If you look at national polling, Donald Trump and Kamala Harris are in a flat-footed tie. However, district-level polling—which, so far, hasn’t been contaminated by pro-Trump pollsters trying to push the narrative of a “red wave” for Trump—suggests that Harris is actually leading, albeit narrowly.
That’s why I was initially surprised to see a poll from Fort Hays State University’s Docking Institute for Public Affairs showing Trump leading by only single digits among likely voters in traditionally crimson-red Kansas. Specifically, five points—48.2% to Harris’ 43.2%. Prairiecrat diaried it here, but I thought a deeper dive into this poll was necessary. While there’s a lot to suggest this poll may be believable, it would also buck decades of voting history in Kansas, a state which has normally long since been sewn up for the GOP at this point. Conventional wisdom would suggest that if Kansas is within single digits this close to Election Day, Harris may be her way to a bigger win than even the most optimistic among us have believed.

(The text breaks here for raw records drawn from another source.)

(* ===== verification/ByteStream.v ===== *)
(** Sockets and the blocking byte stream: src/hal/socket/linux/socket_linux.c
    ([Socket_read], [Socket_write]) and src/common/byte_stream.c. *)
From stdpp Require Import base tactics list numbers option.
From S2P Require Import Prelude Memory.

(** * Sockets

    What the operating system will do is listed in advance: [so_rx] holds the
    outcomes of the coming calls of [read] -- a segment of data, no data yet
    (EAGAIN), or an error -- and nothing more arrives before the read timeout
    when the list is used up.  [so_wr] holds the results of the coming calls of
    [send]; with an empty list every byte is accepted. *)
Inductive rx_event := RxData (bs : list Z) | RxAgain | RxError.

Record Socket := mkSocket {
  so_open : bool;                  (* fd != -1 *)
  so_rx : list rx_event;
  so_wr : list Z;
  so_tx : list (list Z) }.         (* what was sent, one entry per call *)

Definition so_set_rx (self : Socket) (rx : list rx_event) : Socket :=
  mkSocket (so_open self) rx (so_wr self) (so_tx self).

(** One [read] of at most [size > 0] bytes: the bytes or [None] for -1, and what
    is left of the event. *)
Definition Socket_read (size : Z) (ev : rx_event) : option (list Z) * list rx_event :=
  match ev with
  | RxAgain => (Some [], [])
  | RxError => (None, [])
  | RxData bs =>
      if zlen bs <=? size then (Some bs, [])
      else (Some (take (Z.to_nat size) bs), [RxData (drop (Z.to_nat size) bs)])
  end.

Definition Socket_write (self : Socket) (buf : list Z) : Z * Socket :=
  if so_open self then
    let '(n, wr) := match so_wr self with
                    | [] => (zlen buf, [])
                    | k :: wr => (Z.min k (zlen buf), wr)
                    end in
    (n, mkSocket true (so_rx self) wr (so_tx self ++ [take (Z.to_nat n) buf]))
  else (-1, self).

(** * ByteStream

    The loops go around as long as [read] returns no data and the timeout has
    not passed. *)
Fixpoint readUint8_loop (rx : list rx_event) : option Z * list rx_event :=
  match rx with
  | [] => (None, [])
  | ev :: rest =>
      let '(r, pending) := Socket_read 1 ev in
      match r with
      | None => (None, pending ++ rest)
      | Some [] => readUint8_loop rest
      | Some (b :: _) => (Some b, pending ++ rest)
      end
  end.

(** The byte, or [None] for -1. *)
Definition ByteStream_readUint8 (self : Socket) : option Z * Socket :=
  if so_open self then
    let '(r, rx) := readUint8_loop (so_rx self) in (r, so_set_rx self rx)
  else (None, self).

(** [byte] holds the bytes read so far; every [read] asks for two bytes at
    [byte + bytes_read], which may run past the end of the array of two. *)
Fixpoint readUint16_loop (rx : list rx_event) (byte : list Z)
  : res (list Z * list rx_event) :=
  match rx with
  | [] => Done (byte, [])
  | ev :: rest =>
      let '(r, pending) := Socket_read 2 ev in
      match r with
      | None => Done (byte, pending ++ rest)
      | Some bs =>
          if 2 <? zlen byte + zlen bs then Ub
          else
            let byte := byte ++ bs in
            if zlen byte <? 2 then readUint16_loop rest byte
            else Done (byte, pending ++ rest)
      end
  end.

Definition ByteStream_readUint16 (self : Socket) : res (option Z * Socket) :=
  if so_open self then
    let! (byte, rx) := readUint16_loop (so_rx self) [] in
    match byte with
    | [b0; b1] => Done (Some (b0 * 0x100 + b1), so_set_rx self rx)
    | _ => Done (None, so_set_rx self rx)
    end
  else Done (None, self).

(** The bytes read; the C function returns their number. [None] is -1. *)
Fixpoint readOctets_loop (rx : list rx_event) (size : Z) (readBytes : list Z)
  : option (list Z) * list rx_event :=
  match rx with
  | [] => (Some readBytes, [])
  | ev :: rest =>
      let '(r, pending) := Socket_read (size - zlen readBytes) ev in
      match r with
      | None => (None, pending ++ rest)
      | Some bs =>
          let readBytes := readBytes ++ bs in
          if zlen readBytes <? size then readOctets_loop rest size readBytes
          else (Some readBytes, pending ++ rest)
      end
  end.

(** A [read] of a negative [int], converted to a huge [size_t], fails (EFAULT);
    a [read] of no bytes returns 0 at once. *)
Definition ByteStream_readOctets (self : Socket) (size : Z) : option (list Z) * Socket :=
  if so_open self then
    if size <? 0 then (None, self)
    else if size =? 0 then (Some [], self)
    else
      let '(r, rx) := readOctets_loop (so_rx self) size [] in (r, so_set_rx self rx)
  else (None, self).

(** * Properties *)

(** The bytes that will arrive before an error. *)
Fixpoint rx_bytes (rx : list rx_event) : list Z :=
  match rx with
  | RxData bs :: rest => bs ++ rx_bytes rest
  | RxAgain :: rest => rx_bytes rest
  | RxError :: _ => []
  | [] => []
  end.

(** What is left of an event, and its bytes. *)
Lemma Socket_read_bytes size ev r pending rest :
  0 < size -> Socket_read size ev = (Some r, pending) ->
  r ++ rx_bytes (pending ++ rest) = rx_bytes (ev :: rest) /\ zlen r <= size /\
  (zlen r < size -> pending = []).
Proof.
  intros Hs. destruct ev as [bs| |]; simpl.
  - zcase; intros [= <- <-]; simpl.
    + repeat split; done.
    + rewrite app_assoc, take_drop. split; [done|]. unfold zlen in *. rewrite length_take. lia.
  - intros [= <- <-]. simpl. split; [done|]. split; [zl|done].
  - done.
Qed.

(** Octets are read completely however they are cut into segments. *)
Lemma readOctets_loop_spec rx size acc :
  zlen acc < size -> size <= zlen acc + zlen (rx_bytes rx) ->
  exists rx', readOctets_loop rx size acc
    = (Some (acc ++ take (Z.to_nat (size - zlen acc)) (rx_bytes rx)), rx') /\
    rx_bytes rx' = drop (Z.to_nat (size - zlen acc)) (rx_bytes rx).
Proof.
  revert acc. induction rx as [|ev rest IH]; intros acc Ha Hl; [simpl in Hl; zl|].
  cbn [readOctets_loop]. destruct (Socket_read (size - zlen acc) ev) as [[bs|] pending] eqn:E.
  - apply (Socket_read_bytes _ _ _ _ rest) in E as (Hb & Hle & Hleft); [|lia].
    rewrite <- Hb in Hl |- *. rewrite zlen_app. zcase.
    + rewrite (Hleft ltac:(lia)) in *. simpl in *. rewrite zlen_app in Hl.
      destruct (IH (acc ++ bs)) as (rx' & Hr & Hd); [zl|zl|].
      exists rx'. rewrite Hr, Hd, zlen_app, <- app_assoc. unfold zlen in *.
      rewrite take_app_ge, drop_app_ge by lia.
      replace (Z.to_nat (size - Z.of_nat (length acc)) - length bs)%nat
        with (Z.to_nat (size - (Z.of_nat (length acc) + Z.of_nat (length bs)))) by lia.
      done.
    + eexists. unfold zlen in *.
      rewrite take_app_length', drop_app_length' by lia. done.
  - exfalso. destruct ev; simpl in E; [by destruct (_ <=? _)|done|]. simpl in Hl. zl.
Qed.

(** A byte is read from the head of the stream. *)
Lemma readUint8_loop_spec rx b bs :
  rx_bytes rx = b :: bs -> exists rx', readUint8_loop rx = (Some b, rx') /\ rx_bytes rx' = bs.
Proof.
  induction rx as [|ev rest IH]; [done|]. cbn [readUint8_loop]. intros Hrx.
  destruct (Socket_read 1 ev) as [[r|] pending] eqn:E.
  - apply (Socket_read_bytes _ _ _ _ rest) in E as (Hb & Hle & Hleft); [|lia].
    rewrite <- Hb in Hrx. destruct r as [|c r].
    + rewrite (Hleft ltac:(done)) in Hrx. by apply IH.
    + simpl in Hrx. simplify_eq. exists (pending ++ rest). split; [done|].
      destruct r; [done|]. rewrite !zlen_cons in Hle. zl.
  - destruct ev; simpl in E, Hrx; [by destruct (_ <=? _)|done|done].
Qed.

(** The first event with data has at least two bytes: the case in which reading
    a 16-bit value is safe. *)
Fixpoint rx_ready16 (rx : list rx_event) : Prop :=
  match rx with
  | RxData [] :: rest => rx_ready16 rest
  | RxData (_ :: _ :: _) :: _ => True
  | RxAgain :: rest => rx_ready16 rest
  | _ => False
  end.

Lemma readUint16_loop_spec rx b0 b1 bs :
  rx_ready16 rx -> rx_bytes rx = b0 :: b1 :: bs ->
  exists rx', readUint16_loop rx [] = Done ([b0; b1], rx') /\ rx_bytes rx' = bs.
Proof.
  induction rx as [|ev rest IH]; [done|]. intros Hr Hrx.
  destruct ev as [[|c0 [|c1 cs]]| |]; try done.
  - by apply IH.
  - simpl in Hrx. simplify_eq. cbn [readUint16_loop Socket_read]. rewrite !zlen_cons.
    destruct (Z.leb_spec (1 + (1 + zlen cs)) 2).
    + destruct cs; [|rewrite zlen_cons in *; zl]. simpl. by eexists.
    + change (Z.to_nat 2) with 2%nat. simpl. by eexists.
  - by apply IH.
Qed.
(* ===== verification/Cotp.v ===== *)
(** The connection oriented transport protocol on TCP (RFC 1006):
    src/mms/iso_cotp/cotp.c, with CONFIG_COTP_MAX_TPDU_SIZE = 8192. *)
From stdpp Require Import base tactics list numbers option.
From S2P Require Import Prelude Memory Buffers IsoParams ByteStream.

(** * State *)

Definition COTP_RFC1006_HEADER_SIZE : Z := 4.
Definition COTP_DATA_HEADER_SIZE : Z := 3.
Definition COTP_MAX_TPDU_SIZE : Z := 8192.

Record CotpOptions := mkOptions {
  tsap_id_src : Z;     (* int32_t, -1: absent *)
  tsap_id_dst : Z;     (* int32_t, -1: absent *)
  tpdu_size : Z }.     (* uint8_t, the exponent *)

Record CotpConnection := mkCotp {
  c_state : Z;
  c_srcRef : Z;
  c_dstRef : Z;
  c_protocolClass : Z;
  c_socket : Socket;
  c_options : CotpOptions;
  c_isLastDataUnit : bool;
  c_payload : ByteBuffer;
  c_writeBuffer : option ByteBuffer }.

Inductive CotpIndication :=
  OK | ERROR | CONNECT_INDICATION | DATA_INDICATION | DISCONNECT_INDICATION.

#[export] Instance CotpIndication_eq_dec : EqDecision CotpIndication.
Proof. solve_decision. Defined.

Definition set_socket (s : Socket) (c : CotpConnection) : CotpConnection :=
  mkCotp (c_state c) (c_srcRef c) (c_dstRef c) (c_protocolClass c) s (c_options c)
    (c_isLastDataUnit c) (c_payload c) (c_writeBuffer c).
Definition set_srcRef (v : Z) (c : CotpConnection) : CotpConnection :=
  mkCotp (c_state c) v (c_dstRef c) (c_protocolClass c) (c_socket c) (c_options c)
    (c_isLastDataUnit c) (c_payload c) (c_writeBuffer c).
Definition set_dstRef (v : Z) (c : CotpConnection) : CotpConnection :=
  mkCotp (c_state c) (c_srcRef c) v (c_protocolClass c) (c_socket c) (c_options c)
    (c_isLastDataUnit c) (c_payload c) (c_writeBuffer c).
Definition set_protocolClass (v : Z) (c : CotpConnection) : CotpConnection :=
  mkCotp (c_state c) (c_srcRef c) (c_dstRef c) v (c_socket c) (c_options c)
    (c_isLastDataUnit c) (c_payload c) (c_writeBuffer c).
Definition set_options (o : CotpOptions) (c : CotpConnection) : CotpConnection :=
  mkCotp (c_state c) (c_srcRef c) (c_dstRef c) (c_protocolClass c) (c_socket c) o
    (c_isLastDataUnit c) (c_payload c) (c_writeBuffer c).
Definition set_isLastDataUnit (b : bool) (c : CotpConnection) : CotpConnection :=
  mkCotp (c_state c) (c_srcRef c) (c_dstRef c) (c_protocolClass c) (c_socket c)
    (c_options c) b (c_payload c) (c_writeBuffer c).
Definition set_payload (p : ByteBuffer) (c : CotpConnection) : CotpConnection :=
  mkCotp (c_state c) (c_srcRef c) (c_dstRef c) (c_protocolClass c) (c_socket c)
    (c_options c) (c_isLastDataUnit c) p (c_writeBuffer c).
Definition set_writeBuffer (w : option ByteBuffer) (c : CotpConnection) : CotpConnection :=
  mkCotp (c_state c) (c_srcRef c) (c_dstRef c) (c_protocolClass c) (c_socket c)
    (c_options c) (c_isLastDataUnit c) (c_payload c) w.

Definition set_tsap_src (v : Z) (c : CotpConnection) : CotpConnection :=
  set_options (mkOptions v (tsap_id_dst (c_options c)) (tpdu_size (c_options c))) c.
Definition set_tsap_dst (v : Z) (c : CotpConnection) : CotpConnection :=
  set_options (mkOptions (tsap_id_src (c_options c)) v (tpdu_size (c_options c))) c.

(** * TPDU size *)

Definition CotpConnection_getTpduSize (self : CotpConnection) : Z :=
  Z.shiftl 1 (tpdu_size (c_options self)).

(** [while ((1 << newTpduSize) < tpduSize) newTpduSize++]: since [tpduSize] is at
    most 8192 the loop ends below 14. *)
Fixpoint setTpduSize_loop (fuel : nat) (newTpduSize tpduSize : Z) : Z :=
  match fuel with
  | O => newTpduSize
  | S n =>
      if Z.shiftl 1 newTpduSize <? tpduSize
      then setTpduSize_loop n (newTpduSize + 1) tpduSize else newTpduSize
  end.

Definition tpdu_exponent (tpduSize : Z) : Z :=
  let newTpduSize := 1 in
  let tpduSize := if COTP_MAX_TPDU_SIZE <? tpduSize then COTP_MAX_TPDU_SIZE else tpduSize in
  let newTpduSize := setTpduSize_loop 31 newTpduSize tpduSize in
  if tpduSize <? Z.shiftl 1 newTpduSize then newTpduSize - 1 else newTpduSize.
Lemma readUint16_loop_size rx acc byte rx' :
  readUint16_loop rx acc = Done (byte, rx') -> (rx_size rx' <= rx_size rx)%nat.
Proof.
  revert acc. induction rx as [|ev rest IH]; intros acc; cbn [readUint16_loop].
  - by intros [= _ <-].
  - destruct (Socket_read 2 ev) as [[bs|] pending] eqn:E;
      apply (Socket_read_size _ _ _ _ rest) in E.
    + destruct (2 <? _); [done|]. destruct (_ <? 2).
      * intros H%IH. rewrite rx_size_app in E. lia.
      * intros [= _ <-]. lia.
    + intros [= _ <-]. lia.
Qed.

Lemma readUint16_loop_total rx acc :
  readUint16_loop rx acc <> AssertFailed /\ readUint16_loop rx acc <> NoFuel.
Proof.
  revert acc. induction rx as [|ev rest IH]; intros acc; cbn [readUint16_loop]; [done|].
  destruct (Socket_read 2 ev) as [[bs|] pending]; [|done].
  destruct (2 <? _); [done|]. destruct (_ <? 2); [apply IH|done].
Qed.

Lemma readOctets_loop_size rx size acc r rx' :
  readOctets_loop rx size acc = (r, rx') -> (rx_size rx' <= rx_size rx)%nat.
Proof.
  revert acc. induction rx as [|ev rest IH]; intros acc; cbn [readOctets_loop].
  - by intros [= _ <-].
  - destruct (Socket_read _ ev) as [[bs|] pending] eqn:E;
      apply (Socket_read_size _ _ _ _ rest) in E.
    + destruct (_ <? size).
      * intros H%IH. rewrite rx_size_app in E. lia.
      * intros [= _ <-]. lia.
    + intros [= _ <-]. lia.
Qed.

Lemma cotp_readUint8_reads self r self' :
  cotp_readUint8 self = (r, self') ->
  cotp_reads self self' /\
  (r <> None -> (rx_size (so_rx (c_socket self')) < rx_size (so_rx (c_socket self)))%nat).
Proof.
  unfold cotp_readUint8, ByteStream_readUint8. destruct (so_open _).
  - destruct (readUint8_loop _) as [b rx] eqn:E. apply readUint8_loop_size in E.
    intros [= <- <-]. unfold cotp_reads. simpl. split; [split; [lia|done]|].
    destruct b; [simpl in E; intros _; lia|done].
  - intros [= <- <-]. by split.
Qed.

(** The outcomes of a reading function: it returns, or it runs into undefined
    behaviour; it reads on and leaves the payload alone. *)
Definition reads_ok {A} (self : CotpConnection) (r : res (A * CotpConnection)) : Prop :=
  match r with
  | Done (_, self') => cotp_reads self self'
  | Ub => True
  | AssertFailed | NoFuel => False
  end.

Lemma cotp_readUint16_reads self : reads_ok self (cotp_readUint16 self).
Proof.
  unfold reads_ok, cotp_readUint16, ByteStream_readUint16. destruct (so_open _); [|done].
  destruct (readUint16_loop _ _) as [[bs rx]| | |] eqn:E; simpl.
  - apply readUint16_loop_size in E. by destruct bs as [|? [|? [|]]].
  - done.
  - by destruct (readUint16_loop_total (so_rx (c_socket self)) []).
  - by destruct (readUint16_loop_total (so_rx (c_socket self)) []).
Qed.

Check out the crosstabs here. The folks at Docking applied their likely voter screen after excluding those who “do not plan to vote or cannot vote.” From the looks of it, the race is close because Trump loses five percent of self-identified Republicans compared to Harris losing only 3.7% of self-identified Democrats. They’re almost tied among independents—41.5% Harris, 41.3% Trump. The one crosstab that doesn’t seem to make sense is voters who are 18-34. Trump wins them 53.9-34.4; in most of the rest of the country, that figure would be reversed.
On one hand, Docking appears to be a fairly accurate pollster. It has five polls in FiveThirtyEight’s database. Most recently, as Prairiecrat noted, its final poll of 2020 had Trump leading Biden by 14.4; he won by 14.6. In 2018, it had Laura Kelly leading Kris Kobach by four; Kelly won by six.
On the other hand, though, conventional wisdom would make it hard to square Trump only leading by single digits in Kansas with all the indications that this race is close. Kansas has never even potentially been on the board this close to Election Day in my lifetime. Indeed, the only time it was close since it was swept up in LBJ’s landslide of 1964 was in 1976, when Carter only lost it to Ford by eight. In that election, Carter took 44 percent of the vote—one of only four times the Democrats have done so since 1964. Combined with our current hyperpolarized environment, conventional wisdom would suggest that if Trump is only leading in Kansas by single digits this close to Election Day in the absence of a substantive third-party candidate (which is why Bush 41’s five-point win over Clinton in 1992 doesn’t count), he’s potentially getting Goldwatered. Imagine if Harris were only leading by single digits in Rhode Island. We’d be in full panic mode right now. Plus, none of Kansas’ three Republican-held congressional seats are on the board. That includes the only even potentially competitive Republican-held seat in the state, Topeka-based KS-02, where former Rep. Nancy Boyda has struggled to gain traction for an open seat.
But one of my longtime friends who lives in Wichita and has long been active in the local League of Women Voters thinks there may be something to this poll. She told me that Docking has a sterling reputation in Kansas. Plus, it’s based in Hays, in the more rural area of the state west of Wichita. She recalled that most Kansas Republicans are old school types, cut from the same cloth as Bob Dole—in other words, the kind of Republican who, on paper, would recoil at the horror of Jan. 6. She knows; she’s nominally registered as a Republican, but has voted Democratic for years in part because wingnuts like Kobach and Sam Brownback have seized control of the state party.
Another old friend of mine recalled having a major client in the Topeka area during his days in the financial services industry. From his time there, he remembered that most of the people there were “salt of the earth types” who were pretty conservative, but “nothing like MAGA.”
All told, I really don’t know what to make of this. I’m a very partisan Democrat, but I deal in truth, and I’m inclined to be skeptical of any poll that may favor us but doesn’t pass the smell test. For instance, in early October, ActiVote rolled out a poll showing Harris leading in my home state of North Carolina even as it had Trump winning nationally in a poll that was in the field around the same time. That literally does not happen; as we all know, a Republican cannot win without North Carolina. But on the other hand, Docking’s track record suggests it doesn’t miss by much. If this poll is accurate, to put it mildly, it’s another potential canary in the coal mine.